▸ **What the task asks**
Two lines mark the range in the entries below: the one holding "short_packets m 0 (beat_of <$> ins) -> packet_holds" and the one holding "reset_a (packet_step e". Set down those two and all lines between them, exactly.

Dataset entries
------------------------------------------------------------

Lemma wait_writing e s ins outs ws r w1 w2 ws' r' w1' w2' :
  packet_quiet e -> packet_edge_ok e s -> reading e = false -> packet_at s ins outs ws r w1 w2 ->
  packet_at (packet_step e s) ins (outs ++ words_out e s) ws' r' w1' w2' ->
  Afifo.counts_step G_LOG2_DEPTH (afifo_edge e s) (cross s) ins r w1 w2 r' w1' w2' ->
  (match e with PWr _ _ => ws' = ws | _ => True end) ->
  wait_rank (packet_step e s) ins ws' r' w1' w2' <= wait_rank s ins ws r w1 w2.
Proof.
  intros He [Hok _] Er (_ & Hc & _) (_ & Hc' & _) Hcs Hws. destruct e as [rst a|t|]; [|done..]. subst ws'.
  rewrite cross_step in Hc'. destruct He as [-> Ha].
  assert (Hdr : Afifo.draining (afifo_edge (PWr false a) s)) by (cbn; by rewrite Ha).
  pose proof (Afifo.drain_edge G_LOG2_DEPTH _ _ _ _ _ _ _ _ _ Hdr Hok Hc Hcs Hc') as Hrank.
  change (Afifo.is_read (afifo_edge (PWr false a) s)) with false in Hrank. cbv iota in Hrank.
  unfold wait_rank. rewrite cross_step. change (local (packet_step (PWr false a) s)) with (local s).
  repeat case_match; lia.
Qed.

Context (m : Z) (Hm : m + 2 <= Afifo.rows G_LOG2_DEPTH).

Lemma unfinished_room p ins outs ws :
  short_packets m 0 (beat_of <$> ins) -> packet_holds p ws -> (exists rest, ins = outs ++ ws ++ rest) ->
  lasts ws = 0 -> fifo_full p = false.
Proof.
  intros Hl Hp (rest & ->) E. rewrite !fmap_app in Hl. apply short_packets_app in Hl as (c & Hc & Hl); [|lia].
  destruct Hp as ((o & q & Hf & -> & _) & _).
  pose proof (Fifo.f_full_holds G_LOG2_DEPTH ltac:(lia) _ _ _ Hf) as Hfull. fold (fifo_full p) in Hfull.
  apply not_true_iff_false. intros Ht. apply Hfull in Ht. pose proof (Afifo.rows_two G_LOG2_DEPTH Hdepth).
  assert (Hq : Z.of_nat (length q) <= Z.of_nat (length (Fifo.contents o q))).
  { unfold Fifo.contents. rewrite length_app. lia. }
  change (Fifo.f_rows G_LOG2_DEPTH) with (Afifo.rows G_LOG2_DEPTH) in Ht.
  destruct (short_packets_incomplete _ _ _ _ Hc Hl E) as [En|]; [|lia]. rewrite En in Hq. cbn in Hq. lia.
Qed.

(** All complete packets have been given out. *)
Definition packets_out (ins outs : list Z) : Prop := exists rest, ins = outs ++ rest /\ lasts rest = 0.

Lemma packets_out_mono ins outs more rest :
  packets_out ins outs -> ins = (outs ++ more) ++ rest -> packets_out ins (outs ++ more).
Proof.
  intros (rest0 & E & Hl) E'. exists rest. split; [done|]. rewrite E', <- app_assoc in E.
  apply app_inv_head in E. rewrite <- E, word_lasts_app in Hl. pose proof (lasts_bounds more). pose proof (lasts_bounds rest). lia.
Qed.

Lemma packet_drain_step e s ins outs ws r w1 w2 :
  packet_quiet e -> packet_edge_ok e s -> reset_a s = pulse_a_new -> reset_b s = pulse_b_new ->
  packet_at s ins outs ws r w1 w2 ->
  long_packets k 0 (beat_of <$> ins) -> short_packets m 0 (beat_of <$> ins) ->
  reset_a (packet_step e s) = pulse_a_new /\ reset_b (packet_step e s) = pulse_b_new /\
  exists ws' r' w1' w2', packet_at (packet_step e s) ins (outs ++ words_out e s) ws' r' w1' w2' /\
    (packets_out ins outs \/
     packet_rank (packet_step e s) ins (outs ++ words_out e s) ws' r' w1' w2' + Z.b2z (reading e) <=
       packet_rank s ins outs ws r w1 w2).
Proof.
  intros He Hok Ea Eb Hs Hlong Hshort. destruct (quiet_words e s He) as [Hnr Hin]. pose proof Hs as (Hp & _ & E).
  assert (Hex : exists rest, ins = outs ++ ws ++ rest) by (eexists; exact E).
  assert (Hmax : lasts ws <= 31).
  { apply (packets_counted (local s) ins outs ws []); [by rewrite app_nil_r|done..]. }
  destruct (packet_step_at e s ins outs ws r w1 w2 Hnr Hok Ea Eb Hs Hmax) as (Ea' & Eb' & ws' & r' & w1' & w2' & Hs' & Hcs & Hws).
  rewrite Hin, app_nil_r in Hs'. split; [done|]. split; [done|]. exists ws', r', w1', w2'. split; [done|].
  unfold packet_rank. rewrite length_app.
  destruct (reading e) eqn:Er; cbn [Z.b2z].
  - destruct (local_reading e s He Er) as [_ Ho]. destruct (read_packet (local s)) eqn:Ep.
    + right. rewrite Ho. unfold local_out. rewrite Ep. cbn [andb length].
      pose proof (wait_rank_max _ _ _ _ _ _ _ Hs'). pose proof (wait_rank_max _ _ _ _ _ _ _ Hs). nia.
    + destruct (wait_reading _ _ _ _ _ _ _ _ _ _ _ _ He Hok Er Eb Hs Hmax
        (unfinished_room _ _ _ _ Hshort Hp Hex) Hs' Hcs Ep) as [(H1 & H2 & H3)|H].
      * left. rewrite H2, H3, !app_nil_r in E. by exists ws.
      * right. rewrite Ho. unfold local_out. rewrite Ep. cbn [andb length]. nia.
  - right. pose proof (wait_writing _ _ _ _ _ _ _ _ _ _ _ _ He Hok Er Hs Hs' Hcs Hws).
    destruct e; [|done..]. cbn [words_out length]. nia.
Qed.

Lemma packet_run_app es es' s :
  packet_run (es ++ es') s =
    let '(i1, o1, h1, s1) := packet_run es s in
    let '(i2, o2, h2, s2) := packet_run es' s1 in (i1 ++ i2, o1 ++ o2, h1 ++ h2, s2).
Proof.
  revert s. induction es as [|e es IH]; intros s; cbn [app packet_run].
  - by destruct (packet_run es' s) as [[[i2 o2] h2] s2].
  - rewrite IH. destruct (packet_run es (packet_step e s)) as [[[i1 o1] h1] s1].
    destruct (packet_run es' s1) as [[[i2 o2] h2] s2]. by rewrite !app_assoc.
Qed.

Lemma packet_run_ok_app es es' s :
  packet_run_ok (es ++ es') s <-> packet_run_ok es s /\ packet_run_ok es' (packet_run es s).2.
Proof.
  revert s. induction es as [|e es IH]; intros s; cbn [app packet_run packet_run_ok]; [tauto|].
  rewrite IH. destruct (packet_run es (packet_step e s)) as [[[i1 o1] h1] s1]. cbn [snd]. tauto.
Qed.

Lemma packet_drain es s ins outs ws r w1 w2 :
  Forall packet_quiet es -> packet_run_ok es s -> reset_a s = pulse_a_new -> reset_b s = pulse_b_new ->
  packet_at s ins outs ws r w1 w2 ->
  long_packets k 0 (beat_of <$> ins) -> short_packets m 0 (beat_of <$> ins) ->
  let '(inn, out, _, s') := packet_run es s in
  inn = [] /\ exists wo, out = beat_of <$> wo /\
    exists ws' r' w1' w2', packet_at s' ins (outs ++ wo) ws' r' w1' w2' /\
      (packets_out ins (outs ++ wo) \/
       packet_rank s' ins (outs ++ wo) ws' r' w1' w2' + packet_reads es <= packet_rank s ins outs ws r w1 w2).
Proof.
  intros Hq. revert s outs ws r w1 w2. induction Hq as [|e es He _ IH];
    intros s outs ws r w1 w2 Hok Ea Eb Hs Hlong Hshort; cbn [packet_run packet_reads].
  - split; [done|]. exists []. rewrite !app_nil_r. split; [done|]. exists ws, r, w1, w2. split; [done|]. right. lia.
  - destruct Hok as [Hoke Hok].
    destruct (packet_drain_step e s ins outs ws r w1 w2 He Hoke Ea Eb Hs Hlong Hshort)
      as (Ea' & Eb' & ws' & r' & w1' & w2' & Hs' & Hrank).
    specialize (IH _ _ _ _ _ _ Hok Ea' Eb' Hs' Hlong Hshort).
    assert (Ht : taken e s = []).
    { destruct e as [rst a|t|rst a t]; cbn [taken]; unfold axis_beats; [destruct He as [_ ->]|done|destruct He as (_ & -> & _)];
        by destruct (s_axis_tready_out s). }
    assert (Hg : given e s = beat_of <$> words_out e s).
    { apply (given_words e s ins outs). split; [done|]. split; [done|]. by exists ws, r, w1, w2. }
    destruct (packet_run es (packet_step e s)) as [[[inn out] shows] s'].
    destruct IH as (-> & wo & -> & ws2 & r2 & w12 & w22 & Hs2 & Hrank2). rewrite Ht, Hg. split; [done|].
    exists (words_out e s ++ wo). rewrite fmap_app. split; [done|]. rewrite app_assoc.
    exists ws2, r2, w12, w22. split; [done|]. destruct Hrank as [Hdone|Hrank]; [|destruct Hrank2 as [Hdone|Hrank2]].
    + left. rewrite <- app_assoc. eapply packets_out_mono; [exact Hdone|]. rewrite (app_assoc outs). exact (proj2 (proj2 Hs2)).
    + by left.
    + right. lia.
Qed.

Lemma packet_power_up_ok : packet_at packet_power_up [] [] [] 0 0 0.
Proof.
  split; [|split; [by apply Afifo.power_up_holds|done]]. split; [|done].
  exists None, []. split; [|done]. apply Fifo.f_holds_nil; [lia| |done..]. apply length_replicate.
Qed.

Lemma packets_cross_all es quiet :
  Forall without_reset es -> Forall bytes_in es -> Forall packet_quiet quiet ->
  packet_run_ok (es ++ quiet) packet_power_up ->
  let '(inn, out, shows, _) := packet_run es packet_power_up in
  long_packets k 0 inn ->
  (exists rest, inn = out ++ rest) /\ gapless shows /\
  (short_packets m 0 inn -> (Z.of_nat (length inn) + 1) * (Afifo.rows G_LOG2_DEPTH + 11) <= packet_reads quiet ->
   let '(inn', out', _, _) := packet_run (es ++ quiet) packet_power_up in
   inn' = inn /\ exists rest, inn = out' ++ rest /\ Forall (fun b => b.2 = false) rest).
Proof.
  intros Hes Hb Hq Hok. apply packet_run_ok_app in Hok as [Hok Hokq]. rewrite packet_run_app.
  pose proof (packet_run_holds es packet_power_up [] [] Hes Hb Hok) as H.
  destruct (packet_run es packet_power_up) as [[[inn out] shows] s1]. cbn [snd app] in *. intros Hlong.
  destruct H as (wi & wo & -> & -> & (Ea & Eb & ws & r & w1 & w2 & Hs) & Hg & _).
  { split; [done|]. split; [done|]. exists [], 0, 0, 0. exact packet_power_up_ok. }
  { exact Hlong. }
  split; [|split; [done|]].
  { destruct Hs as (_ & _ & E). eexists. rewrite <- fmap_app. f_equal. exact E. }
  intros Hshort Hreads. pose proof (packet_drain quiet s1 wi wo ws r w1 w2 Hq Hokq Ea Eb Hs Hlong Hshort) as H.
  destruct (packet_run quiet s1) as [[[inn2 out2] shows2] s2].
  destruct H as (-> & wo2 & -> & ws2 & r2 & w12 & w22 & Hs2 & Hrank). rewrite app_nil_r. split; [done|].
  assert (Hout : packets_out wi (wo ++ wo2)).
  { destruct Hrank as [|Hrank]; [done|]. exfalso. unfold packet_rank in Hrank. rewrite length_fmap in Hreads.
    pose proof (wait_rank_max _ _ _ _ _ _ _ Hs). pose proof (wait_rank_max _ _ _ _ _ _ _ Hs2).
    destruct Hs2 as (_ & _ & E2). apply (f_equal length) in E2. rewrite length_app in E2. pose proof (Afifo.rows_two G_LOG2_DEPTH Hdepth).
    nia. }
  destruct Hout as (rest & E & Hl). exists (beat_of <$> rest). rewrite <- fmap_app, <- fmap_app, <- E. split; [done|].
  clear E. induction rest as [|w rest IH]; [by constructor|]. rewrite word_lasts_cons in Hl.
  pose proof (lasts_bounds rest). destruct (word_last w) eqn:Ew; cbn [Z.b2z] in Hl; [lia|].
  constructor; [done|]. apply IH. lia.
Qed.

------------------------------------------------------------

▸ **Answer space**
  short_packets m 0 (beat_of <$> ins) -> packet_holds p ws -> (exists rest, ins = outs ++ ws ++ rest) ->
  lasts ws = 0 -> fifo_full p = false.
Proof.
  intros Hl Hp (rest & ->) E. rewrite !fmap_app in Hl. apply short_packets_app in Hl as (c & Hc & Hl); [|lia].
  destruct Hp as ((o & q & Hf & -> & _) & _).
  pose proof (Fifo.f_full_holds G_LOG2_DEPTH ltac:(lia) _ _ _ Hf) as Hfull. fold (fifo_full p) in Hfull.
  apply not_true_iff_false. intros Ht. apply Hfull in Ht. pose proof (Afifo.rows_two G_LOG2_DEPTH Hdepth).
  assert (Hq : Z.of_nat (length q) <= Z.of_nat (length (Fifo.contents o q))).
  { unfold Fifo.contents. rewrite length_app. lia. }
  change (Fifo.f_rows G_LOG2_DEPTH) with (Afifo.rows G_LOG2_DEPTH) in Ht.
  destruct (short_packets_incomplete _ _ _ _ Hc Hl E) as [En|]; [|lia]. rewrite En in Hq. cbn in Hq. lia.
Qed.

(** All complete packets have been given out. *)
Definition packets_out (ins outs : list Z) : Prop := exists rest, ins = outs ++ rest /\ lasts rest = 0.

Lemma packets_out_mono ins outs more rest :
  packets_out ins outs -> ins = (outs ++ more) ++ rest -> packets_out ins (outs ++ more).
Proof.
  intros (rest0 & E & Hl) E'. exists rest. split; [done|]. rewrite E', <- app_assoc in E.
  apply app_inv_head in E. rewrite <- E, word_lasts_app in Hl. pose proof (lasts_bounds more). pose proof (lasts_bounds rest). lia.
Qed.

Lemma packet_drain_step e s ins outs ws r w1 w2 :
  packet_quiet e -> packet_edge_ok e s -> reset_a s = pulse_a_new -> reset_b s = pulse_b_new ->
  packet_at s ins outs ws r w1 w2 ->
  long_packets k 0 (beat_of <$> ins) -> short_packets m 0 (beat_of <$> ins) ->
  reset_a (packet_step e s) = pulse_a_new /\ reset_b (packet_step e s) = pulse_b_new /\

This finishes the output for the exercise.